__Data listing__.

(* ===== verification/Disaster.v ===== *)
(** Component: the disaster scenario (src/scenarios/disaster.py): the experiment -
    host applications, the seed, warm-up, failure and evaluation phases, the
    monitor - and the release of what it started.  Batches run as [EventBatch]
    models them; the environment answers every operation and may let it raise
    anything. *)
From S2P Require Import Prelude PyValue PyText PyNum Events LinkControl Lifecycle EventBatch Monitor.
Local Open Scope Z_scope.

(** * Operations *)

(** [InBatch phase o]: an operation on the runner or the scheduler of a phase. *)
Inductive dop :=
  | BuildApps | StartApps | InBatch (phase : string) (o : bop) | Submit (operation : pv) | PauseWarmup
  | NewFailureManager | StartFailureManager | StartFlap (exclude : gset Z)
  | NewMonitor (settings : pydict) | StartMonitor | PauseRun (duration : Z) | WaitEvents (phase : string)
  | StopApps | StopMonitor | StopWebui | SetStopEvent | WriteJson.

(** An operation returns - a wait whether it completed, [StopApps] the failures it
    collected - or raises. *)
Inductive danswer := DReturned (completed : bool) (fs : failures) | DRaised (x : exc).

(** The attributes [shutdown_runtime_resources] looks at; the scheduler and the
    runner are named by their phase. *)
Record held := mkHeld { apps : bool; monitor : bool; stop_event : bool; scheduler : option string; runner : option string }.
Definition nothing_held : held := mkHeld false false false None None.

Record dworld := mkDisaster { d_trace : list (dop * danswer); d_held : held }.
Notation D := (Prog dworld).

__Action item__. Write out the data once more, word for word.

__Output below__.
(* ===== verification/Disaster.v ===== *)
(** Component: the disaster scenario (src/scenarios/disaster.py): the experiment -
    host applications, the seed, warm-up, failure and evaluation phases, the
    monitor - and the release of what it started.  Batches run as [EventBatch]
    models them; the environment answers every operation and may let it raise
    anything. *)
From S2P Require Import Prelude PyValue PyText PyNum Events LinkControl Lifecycle EventBatch Monitor.
Local Open Scope Z_scope.

(** * Operations *)

(** [InBatch phase o]: an operation on the runner or the scheduler of a phase. *)
Inductive dop :=
  | BuildApps | StartApps | InBatch (phase : string) (o : bop) | Submit (operation : pv) | PauseWarmup
  | NewFailureManager | StartFailureManager | StartFlap (exclude : gset Z)
  | NewMonitor (settings : pydict) | StartMonitor | PauseRun (duration : Z) | WaitEvents (phase : string)
  | StopApps | StopMonitor | StopWebui | SetStopEvent | WriteJson.

(** An operation returns - a wait whether it completed, [StopApps] the failures it
    collected - or raises. *)
Inductive danswer := DReturned (completed : bool) (fs : failures) | DRaised (x : exc).

(** The attributes [shutdown_runtime_resources] looks at; the scheduler and the
    runner are named by their phase. *)
Record held := mkHeld { apps : bool; monitor : bool; stop_event : bool; scheduler : option string; runner : option string }.
Definition nothing_held : held := mkHeld false false false None None.

Record dworld := mkDisaster { d_trace : list (dop * danswer); d_held : held }.
Notation D := (Prog dworld).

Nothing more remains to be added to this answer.